• _Assigned task_
Retype each line of the listing below, word for word.

○ ○ ○

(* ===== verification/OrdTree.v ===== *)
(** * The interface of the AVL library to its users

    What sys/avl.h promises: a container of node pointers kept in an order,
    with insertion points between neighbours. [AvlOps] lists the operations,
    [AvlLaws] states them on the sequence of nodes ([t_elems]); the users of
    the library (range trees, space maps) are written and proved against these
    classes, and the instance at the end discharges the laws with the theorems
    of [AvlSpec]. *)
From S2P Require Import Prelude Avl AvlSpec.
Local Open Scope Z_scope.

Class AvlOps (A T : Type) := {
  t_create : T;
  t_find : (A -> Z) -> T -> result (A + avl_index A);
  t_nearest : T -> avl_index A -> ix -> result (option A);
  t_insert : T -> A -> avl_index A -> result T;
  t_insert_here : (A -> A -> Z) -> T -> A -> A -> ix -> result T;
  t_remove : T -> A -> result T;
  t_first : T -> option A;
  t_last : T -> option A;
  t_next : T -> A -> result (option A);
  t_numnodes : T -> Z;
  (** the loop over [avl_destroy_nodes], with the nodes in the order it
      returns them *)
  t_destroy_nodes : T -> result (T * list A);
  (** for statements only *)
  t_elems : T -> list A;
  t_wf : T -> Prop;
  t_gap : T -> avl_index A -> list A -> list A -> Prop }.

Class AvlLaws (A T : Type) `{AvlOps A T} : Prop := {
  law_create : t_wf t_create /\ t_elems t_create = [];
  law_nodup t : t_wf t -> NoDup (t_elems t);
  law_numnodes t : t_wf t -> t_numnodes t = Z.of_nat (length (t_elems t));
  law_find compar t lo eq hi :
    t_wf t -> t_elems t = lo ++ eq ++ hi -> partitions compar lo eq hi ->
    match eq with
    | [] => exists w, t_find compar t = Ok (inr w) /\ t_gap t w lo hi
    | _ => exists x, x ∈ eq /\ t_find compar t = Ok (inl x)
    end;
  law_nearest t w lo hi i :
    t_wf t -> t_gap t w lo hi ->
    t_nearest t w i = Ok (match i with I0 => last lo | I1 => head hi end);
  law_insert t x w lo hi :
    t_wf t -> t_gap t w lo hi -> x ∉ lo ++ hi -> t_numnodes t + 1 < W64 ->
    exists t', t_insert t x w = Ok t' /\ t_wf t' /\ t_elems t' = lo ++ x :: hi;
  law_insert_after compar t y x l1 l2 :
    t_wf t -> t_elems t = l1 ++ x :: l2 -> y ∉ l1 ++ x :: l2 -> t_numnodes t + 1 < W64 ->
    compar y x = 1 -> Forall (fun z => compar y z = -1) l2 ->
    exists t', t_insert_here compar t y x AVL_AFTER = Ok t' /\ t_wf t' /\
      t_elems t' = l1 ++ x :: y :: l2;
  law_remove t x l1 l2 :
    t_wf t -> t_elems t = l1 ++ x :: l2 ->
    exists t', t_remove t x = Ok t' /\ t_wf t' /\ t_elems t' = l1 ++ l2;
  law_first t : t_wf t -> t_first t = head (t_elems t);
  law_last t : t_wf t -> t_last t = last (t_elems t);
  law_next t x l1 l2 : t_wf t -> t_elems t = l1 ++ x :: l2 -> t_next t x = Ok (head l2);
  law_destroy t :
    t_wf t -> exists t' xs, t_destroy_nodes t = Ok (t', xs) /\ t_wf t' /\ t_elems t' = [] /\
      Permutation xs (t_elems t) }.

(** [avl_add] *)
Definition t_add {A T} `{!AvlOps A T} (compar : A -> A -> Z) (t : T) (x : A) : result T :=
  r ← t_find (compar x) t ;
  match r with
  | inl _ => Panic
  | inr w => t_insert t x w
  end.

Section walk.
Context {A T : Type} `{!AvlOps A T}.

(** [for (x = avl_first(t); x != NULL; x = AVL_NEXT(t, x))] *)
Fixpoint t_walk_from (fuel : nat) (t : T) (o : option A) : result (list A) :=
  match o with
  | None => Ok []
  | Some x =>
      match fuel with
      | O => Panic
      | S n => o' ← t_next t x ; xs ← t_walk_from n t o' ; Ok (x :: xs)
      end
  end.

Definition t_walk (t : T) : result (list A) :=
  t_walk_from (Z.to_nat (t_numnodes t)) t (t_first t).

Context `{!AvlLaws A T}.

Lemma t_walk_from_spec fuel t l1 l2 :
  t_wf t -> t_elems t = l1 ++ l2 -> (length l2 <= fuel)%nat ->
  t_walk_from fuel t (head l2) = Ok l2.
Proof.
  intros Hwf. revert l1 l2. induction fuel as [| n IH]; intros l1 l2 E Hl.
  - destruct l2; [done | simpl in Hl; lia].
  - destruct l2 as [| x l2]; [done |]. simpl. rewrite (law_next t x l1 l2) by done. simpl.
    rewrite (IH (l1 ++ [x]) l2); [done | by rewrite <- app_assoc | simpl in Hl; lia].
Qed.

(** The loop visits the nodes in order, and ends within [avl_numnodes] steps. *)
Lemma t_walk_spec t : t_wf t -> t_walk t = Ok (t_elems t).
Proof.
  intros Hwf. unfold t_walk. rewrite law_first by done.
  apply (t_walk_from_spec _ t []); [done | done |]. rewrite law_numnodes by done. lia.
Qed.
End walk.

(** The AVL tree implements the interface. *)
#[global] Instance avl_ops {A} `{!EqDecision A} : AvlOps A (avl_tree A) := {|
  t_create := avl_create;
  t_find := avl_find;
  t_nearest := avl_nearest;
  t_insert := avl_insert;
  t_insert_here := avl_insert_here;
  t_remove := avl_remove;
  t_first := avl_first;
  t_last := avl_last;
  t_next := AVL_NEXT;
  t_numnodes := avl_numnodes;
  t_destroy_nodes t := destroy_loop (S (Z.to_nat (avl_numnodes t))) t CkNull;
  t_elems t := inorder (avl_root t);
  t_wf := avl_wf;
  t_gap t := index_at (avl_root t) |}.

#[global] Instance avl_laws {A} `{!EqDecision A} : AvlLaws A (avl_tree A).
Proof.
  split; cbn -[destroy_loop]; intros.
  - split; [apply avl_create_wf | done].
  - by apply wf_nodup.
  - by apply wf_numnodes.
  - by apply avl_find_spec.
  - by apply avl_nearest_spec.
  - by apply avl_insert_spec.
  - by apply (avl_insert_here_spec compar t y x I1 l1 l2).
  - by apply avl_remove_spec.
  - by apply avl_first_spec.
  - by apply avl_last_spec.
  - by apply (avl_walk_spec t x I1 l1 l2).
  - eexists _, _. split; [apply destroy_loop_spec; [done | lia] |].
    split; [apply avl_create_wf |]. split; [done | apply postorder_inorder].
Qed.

○ ○ ○

• _Answer area_
(* ===== verification/OrdTree.v ===== *)
(** * The interface of the AVL library to its users

    What sys/avl.h promises: a container of node pointers kept in an order,
    with insertion points between neighbours. [AvlOps] lists the operations,
    [AvlLaws] states them on the sequence of nodes ([t_elems]); the users of
    the library (range trees, space maps) are written and proved against these
    classes, and the instance at the end discharges the laws with the theorems
    of [AvlSpec]. *)
From S2P Require Import Prelude Avl AvlSpec.
Local Open Scope Z_scope.

Class AvlOps (A T : Type) := {
  t_create : T;
  t_find : (A -> Z) -> T -> result (A + avl_index A);
  t_nearest : T -> avl_index A -> ix -> result (option A);
  t_insert : T -> A -> avl_index A -> result T;
  t_insert_here : (A -> A -> Z) -> T -> A -> A -> ix -> result T;
  t_remove : T -> A -> result T;
  t_first : T -> option A;
  t_last : T -> option A;
  t_next : T -> A -> result (option A);
  t_numnodes : T -> Z;
  (** the loop over [avl_destroy_nodes], with the nodes in the order it
      returns them *)
  t_destroy_nodes : T -> result (T * list A);
  (** for statements only *)
  t_elems : T -> list A;
  t_wf : T -> Prop;
  t_gap : T -> avl_index A -> list A -> list A -> Prop }.

Class AvlLaws (A T : Type) `{AvlOps A T} : Prop := {
  law_create : t_wf t_create /\ t_elems t_create = [];
  law_nodup t : t_wf t -> NoDup (t_elems t);
  law_numnodes t : t_wf t -> t_numnodes t = Z.of_nat (length (t_elems t));
  law_find compar t lo eq hi :
    t_wf t -> t_elems t = lo ++ eq ++ hi -> partitions compar lo eq hi ->
    match eq with
    | [] => exists w, t_find compar t = Ok (inr w) /\ t_gap t w lo hi
    | _ => exists x, x ∈ eq /\ t_find compar t = Ok (inl x)
    end;
  law_nearest t w lo hi i :
    t_wf t -> t_gap t w lo hi ->
    t_nearest t w i = Ok (match i with I0 => last lo | I1 => head hi end);
  law_insert t x w lo hi :
    t_wf t -> t_gap t w lo hi -> x ∉ lo ++ hi -> t_numnodes t + 1 < W64 ->
    exists t', t_insert t x w = Ok t' /\ t_wf t' /\ t_elems t' = lo ++ x :: hi;
  law_insert_after compar t y x l1 l2 :
    t_wf t -> t_elems t = l1 ++ x :: l2 -> y ∉ l1 ++ x :: l2 -> t_numnodes t + 1 < W64 ->
    compar y x = 1 -> Forall (fun z => compar y z = -1) l2 ->
    exists t', t_insert_here compar t y x AVL_AFTER = Ok t' /\ t_wf t' /\
      t_elems t' = l1 ++ x :: y :: l2;
  law_remove t x l1 l2 :
    t_wf t -> t_elems t = l1 ++ x :: l2 ->
    exists t', t_remove t x = Ok t' /\ t_wf t' /\ t_elems t' = l1 ++ l2;
  law_first t : t_wf t -> t_first t = head (t_elems t);
  law_last t : t_wf t -> t_last t = last (t_elems t);
  law_next t x l1 l2 : t_wf t -> t_elems t = l1 ++ x :: l2 -> t_next t x = Ok (head l2);
  law_destroy t :
    t_wf t -> exists t' xs, t_destroy_nodes t = Ok (t', xs) /\ t_wf t' /\ t_elems t' = [] /\
      Permutation xs (t_elems t) }.

(** [avl_add] *)
Definition t_add {A T} `{!AvlOps A T} (compar : A -> A -> Z) (t : T) (x : A) : result T :=
  r ← t_find (compar x) t ;
  match r with
  | inl _ => Panic
  | inr w => t_insert t x w
  end.

Section walk.
Context {A T : Type} `{!AvlOps A T}.

(** [for (x = avl_first(t); x != NULL; x = AVL_NEXT(t, x))] *)
Fixpoint t_walk_from (fuel : nat) (t : T) (o : option A) : result (list A) :=
  match o with
  | None => Ok []
  | Some x =>
      match fuel with
      | O => Panic
      | S n => o' ← t_next t x ; xs ← t_walk_from n t o' ; Ok (x :: xs)
      end
  end.

Definition t_walk (t : T) : result (list A) :=
  t_walk_from (Z.to_nat (t_numnodes t)) t (t_first t).

Context `{!AvlLaws A T}.

Lemma t_walk_from_spec fuel t l1 l2 :
  t_wf t -> t_elems t = l1 ++ l2 -> (length l2 <= fuel)%nat ->
  t_walk_from fuel t (head l2) = Ok l2.
Proof.
  intros Hwf. revert l1 l2. induction fuel as [| n IH]; intros l1 l2 E Hl.
  - destruct l2; [done | simpl in Hl; lia].
  - destruct l2 as [| x l2]; [done |]. simpl. rewrite (law_next t x l1 l2) by done. simpl.
    rewrite (IH (l1 ++ [x]) l2); [done | by rewrite <- app_assoc | simpl in Hl; lia].
Qed.

(** The loop visits the nodes in order, and ends within [avl_numnodes] steps. *)
Lemma t_walk_spec t : t_wf t -> t_walk t = Ok (t_elems t).
Proof.
  intros Hwf. unfold t_walk. rewrite law_first by done.
  apply (t_walk_from_spec _ t []); [done | done |]. rewrite law_numnodes by done. lia.
Qed.
End walk.

(** The AVL tree implements the interface. *)
#[global] Instance avl_ops {A} `{!EqDecision A} : AvlOps A (avl_tree A) := {|
  t_create := avl_create;
  t_find := avl_find;
  t_nearest := avl_nearest;
  t_insert := avl_insert;
  t_insert_here := avl_insert_here;
  t_remove := avl_remove;
  t_first := avl_first;
  t_last := avl_last;
  t_next := AVL_NEXT;
  t_numnodes := avl_numnodes;
  t_destroy_nodes t := destroy_loop (S (Z.to_nat (avl_numnodes t))) t CkNull;
  t_elems t := inorder (avl_root t);
  t_wf := avl_wf;
  t_gap t := index_at (avl_root t) |}.

#[global] Instance avl_laws {A} `{!EqDecision A} : AvlLaws A (avl_tree A).
Proof.
  split; cbn -[destroy_loop]; intros.
  - split; [apply avl_create_wf | done].
  - by apply wf_nodup.
  - by apply wf_numnodes.
  - by apply avl_find_spec.
  - by apply avl_nearest_spec.
  - by apply avl_insert_spec.
  - by apply (avl_insert_here_spec compar t y x I1 l1 l2).
  - by apply avl_remove_spec.
  - by apply avl_first_spec.
  - by apply avl_last_spec.
  - by apply (avl_walk_spec t x I1 l1 l2).
  - eexists _, _. split; [apply destroy_loop_spec; [done | lia] |].
    split; [apply avl_create_wf |]. split; [done | apply postorder_inorder].
Qed.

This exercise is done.